**Work to be completed**
Among the entries below, extract exactly the lines that run from the one with "unfold circle_diff. rewrite" through the one with "a reference point: inside", both ends included.
START Exercise materials
(* ===== verification/Units.v ===== *)
(** Packet units (src/internal_modules/roc_packet/units.h): sequence numbers,
    stream timestamps and block numbers, which wrap, and the order on them.

    The four families of the header (timestamps and extended sequence numbers at
    32 bits, sequence numbers and block numbers at 16) are the same comparison at
    two widths, so their theory is developed once, over the circle of [2^w]
    points, in [Section Circle]. *)

From S2P Require Import Prelude.

(** * The operations *)

Definition stream_timestamp_diff (a b : Z) : Z := s32 (u32 (a - b)).

Definition stream_timestamp_lt (a b : Z) : bool := stream_timestamp_diff a b <? 0.

Definition stream_timestamp_le (a b : Z) : bool := stream_timestamp_diff a b <=? 0.

Definition seqnum_diff (a b : Z) : Z := s16 (a - b).

Definition seqnum_lt (a b : Z) : bool := seqnum_diff a b <? 0.

Definition seqnum_le (a b : Z) : bool := seqnum_diff a b <=? 0.

Definition ext_seqnum_diff (a b : Z) : Z := s32 (u32 (a - b)).

Definition ext_seqnum_lt (a b : Z) : bool := ext_seqnum_diff a b <? 0.

Definition ext_seqnum_le (a b : Z) : bool := ext_seqnum_diff a b <=? 0.

Definition blknum_diff (a b : Z) : Z := s16 (a - b).

Definition blknum_lt (a b : Z) : bool := blknum_diff a b <? 0.

Definition blknum_le (a b : Z) : bool := blknum_diff a b <=? 0.

(** * Signed distance on a circle of [2^w] points *)

Section Circle.

Context (w : Z) (Hw : 1 < w).

Definition circle_diff (a b : Z) : Z := wrap_s w (a - b).

Lemma circle_diff_range a b : is_s w (circle_diff a b).
Proof using Hw. apply wrap_s_range. lia. Qed.

Lemma circle_diff_refl a : circle_diff a a = 0.
Proof using Hw.
  unfold circle_diff. rewrite Z.sub_diag, wrap_s_small; [done|lia|].
  pose proof (pow2_pos (w - 1) ltac:(lia)). unfold is_s. lia.
Qed.

(** Advancing by [d] and measuring the distance gives [d] back, wherever on the
    circle one starts and whether or not the counter wraps on the way. *)
Lemma circle_diff_advance a d : is_s w d -> circle_diff (wrap_u w (a + d)) a = d.
Proof using Hw. intros Hd. apply wrap_s_add_wrap; [lia|done]. Qed.

Lemma circle_diff_zero_iff a b : is_u w a -> is_u w b -> circle_diff a b = 0 <-> a = b.
Proof using Hw.
  intros Ha Hb. split; [|intros ->; apply circle_diff_refl].
  unfold circle_diff. intros E.
  destruct (wrap_s_multiple w (a - b)) as [k Hk]; [lia|].
  unfold is_u in *. assert (k = 0) by nia. lia.
Qed.

(** The distance is antisymmetric except between antipodes. *)
Lemma circle_diff_antisym a b :
  circle_diff a b <> - 2 ^ (w - 1) -> circle_diff b a = - circle_diff a b.
Proof using Hw.
  intros Hne. pose proof (circle_diff_range a b) as Hr. unfold circle_diff in *.
  destruct (wrap_s_multiple w (a - b)) as [k Hk]; [lia|].
  apply wrap_s_unique with k; [lia|unfold is_s in *; lia|lia].
Qed.

(** Distances add up as long as the sum is representable. *)
Lemma circle_diff_triangle a b c :
  is_s w (circle_diff a b + circle_diff b c) ->
  circle_diff a c = circle_diff a b + circle_diff b c.
Proof using Hw.
  intros Hs. unfold circle_diff in *.
  destruct (wrap_s_multiple w (a - b)) as [k1 H1]; [lia|].
  destruct (wrap_s_multiple w (b - c)) as [k2 H2]; [lia|].
  apply wrap_s_unique with (- (k1 + k2)); [lia|done|lia].
Qed.

(** A set of points is [windowed] when they all lie less than a quarter turn from
    a reference point: inside one, "before" is a strict total order. *)
Definition in_window (r a : Z) : Prop :=
  - 2 ^ (w - 2) <= circle_diff a r < 2 ^ (w - 2).

Lemma window_diff r a b :
  in_window r a -> in_window r b ->
  circle_diff a b = circle_diff a r - circle_diff b r.
Proof using Hw.
  unfold in_window. intros Ha Hb.
  assert (2 ^ (w - 1) = 2 * 2 ^ (w - 2)) as E
    by (rewrite <- Z.pow_succ_r by lia; f_equal; lia).
  pose proof (pow2_pos (w - 2) ltac:(lia)).
  assert (circle_diff r b = - circle_diff b r) as Hrb
    by (apply circle_diff_antisym; lia).
  rewrite (circle_diff_triangle a r b); [lia|]. rewrite Hrb. unfold is_s. rewrite E. lia.
Qed.

Lemma window_lt_trans r a b c :
  in_window r a -> in_window r b -> in_window r c ->
  circle_diff a b < 0 -> circle_diff b c < 0 -> circle_diff a c < 0.
Proof using Hw.
  intros Ha Hb Hc. rewrite (window_diff r a b), (window_diff r b c), (window_diff r a c) by done.
  lia.
Qed.

Lemma window_antisym r a b :
  in_window r a -> in_window r b -> circle_diff b a = - circle_diff a b.
Proof using Hw. intros. rewrite (window_diff r a b), (window_diff r b a) by done. lia. Qed.

End Circle.

Lemma wrap_s_u32 z : s32 (u32 z) = s32 z.
Proof. apply wrap_s_of_cong; [lia|]. apply wrap_u_cong. Qed.

Lemma stream_timestamp_diff_circle a b :
  stream_timestamp_diff a b = circle_diff 32 a b.
Proof. apply wrap_s_u32. Qed.

Lemma ext_seqnum_diff_circle a b : ext_seqnum_diff a b = circle_diff 32 a b.
Proof. apply wrap_s_u32. Qed.

#[export] Hint Rewrite stream_timestamp_diff_circle ext_seqnum_diff_circle : circle.

(** Within any window of half the 16-bit range, [seqnum_lt] is a strict total order that
    does not depend on where the counter wraps, and a sequence number advanced by 1 to
    32767 is always after the original one. *)
Lemma seqnum_window_order (r a b c : Z) :
  is_u 16 a -> is_u 16 b ->
  in_window 16 r a -> in_window 16 r b -> in_window 16 r c ->
  seqnum_lt a a = false
  /\ (seqnum_lt a b = true -> seqnum_lt b c = true -> seqnum_lt a c = true)
  /\ (a = b \/ seqnum_lt a b = true /\ seqnum_lt b a = false
      \/ seqnum_lt b a = true /\ seqnum_lt a b = false)
  /\ (forall d, 1 <= d < 2 ^ 15 -> seqnum_lt a (u16 (a + d)) = true).
Proof.
  intros Ua Ub Wa Wb Wc. unfold seqnum_lt. change seqnum_diff with (circle_diff 16).
  rewrite !Z.ltb_lt, !Z.ltb_ge.
  rewrite (circle_diff_refl 16) by lia. repeat split; [lia| | |].
  - apply window_lt_trans with r; done || lia.
  - rewrite (window_antisym 16 ltac:(lia) r a b) by done.
    pose proof (circle_diff_zero_iff 16 ltac:(lia) a b Ua Ub).
    destruct (Z.lt_trichotomy (circle_diff 16 a b) 0) as [|[|]]; intuition lia.
  - intros d Hd. rewrite Z.ltb_lt.
    rewrite (circle_diff_antisym 16 ltac:(lia) (u16 (a + d)) a);
      rewrite circle_diff_advance; unfold is_s; lia.
Qed.

(** C35: for sequence numbers that are less than half of the 16-bit range apart, before
    they are cut to 16 bits, [seqnum_diff] is their true distance, and [seqnum_lt] and
    [seqnum_le] compare them as they are compared without wrapping. *)
Theorem seqnum_order (x y : Z) :
  - 2 ^ 15 <= x - y < 2 ^ 15 ->
  seqnum_diff (u16 x) (u16 y) = x - y
  /\ seqnum_lt (u16 x) (u16 y) = (x <? y) /\ seqnum_le (u16 x) (u16 y) = (x <=? y).
Proof.
  intros Hxy. assert (seqnum_diff (u16 x) (u16 y) = x - y) as E.
  { unfold seqnum_diff. rewrite <- (wrap_s_small 16 (x - y)) by (unfold is_s; lia).
    unfold wrap_s, wrap_u. f_equal. rewrite Zplus_mod, Zminus_mod_idemp_l, Zminus_mod_idemp_r.
    by rewrite <- Zplus_mod. }
  unfold seqnum_lt, seqnum_le. rewrite E. split_and!; [done| |].
  - apply eq_true_iff_eq. rewrite !Z.ltb_lt. lia.
  - apply eq_true_iff_eq. rewrite !Z.leb_le. lia.
Qed.

Lemma seqnum_order_witness :
  seqnum_diff 1 65535 = 2 /\ seqnum_lt 65535 1 = true /\ seqnum_le 1 65535 = false.
Proof.
  destruct (seqnum_order 65537 65535) as (H1 & _ & H2); [lia|].
  destruct (seqnum_order 65535 65537) as (_ & H3 & _); [lia|].
  exact (conj H1 (conj H3 H2)).
Defined.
END Exercise materials
**Answer for the task**
  unfold circle_diff. rewrite Z.sub_diag, wrap_s_small; [done|lia|].
  pose proof (pow2_pos (w - 1) ltac:(lia)). unfold is_s. lia.
Qed.

(** Advancing by [d] and measuring the distance gives [d] back, wherever on the
    circle one starts and whether or not the counter wraps on the way. *)
Lemma circle_diff_advance a d : is_s w d -> circle_diff (wrap_u w (a + d)) a = d.
Proof using Hw. intros Hd. apply wrap_s_add_wrap; [lia|done]. Qed.

Lemma circle_diff_zero_iff a b : is_u w a -> is_u w b -> circle_diff a b = 0 <-> a = b.
Proof using Hw.
  intros Ha Hb. split; [|intros ->; apply circle_diff_refl].
  unfold circle_diff. intros E.
  destruct (wrap_s_multiple w (a - b)) as [k Hk]; [lia|].
  unfold is_u in *. assert (k = 0) by nia. lia.
Qed.

(** The distance is antisymmetric except between antipodes. *)
Lemma circle_diff_antisym a b :
  circle_diff a b <> - 2 ^ (w - 1) -> circle_diff b a = - circle_diff a b.
Proof using Hw.
  intros Hne. pose proof (circle_diff_range a b) as Hr. unfold circle_diff in *.
  destruct (wrap_s_multiple w (a - b)) as [k Hk]; [lia|].
  apply wrap_s_unique with k; [lia|unfold is_s in *; lia|lia].
Qed.

(** Distances add up as long as the sum is representable. *)
Lemma circle_diff_triangle a b c :
  is_s w (circle_diff a b + circle_diff b c) ->
  circle_diff a c = circle_diff a b + circle_diff b c.
Proof using Hw.
  intros Hs. unfold circle_diff in *.
  destruct (wrap_s_multiple w (a - b)) as [k1 H1]; [lia|].
  destruct (wrap_s_multiple w (b - c)) as [k2 H2]; [lia|].
  apply wrap_s_unique with (- (k1 + k2)); [lia|done|lia].
Qed.

(** A set of points is [windowed] when they all lie less than a quarter turn from
    a reference point: inside one, "before" is a strict total order. *)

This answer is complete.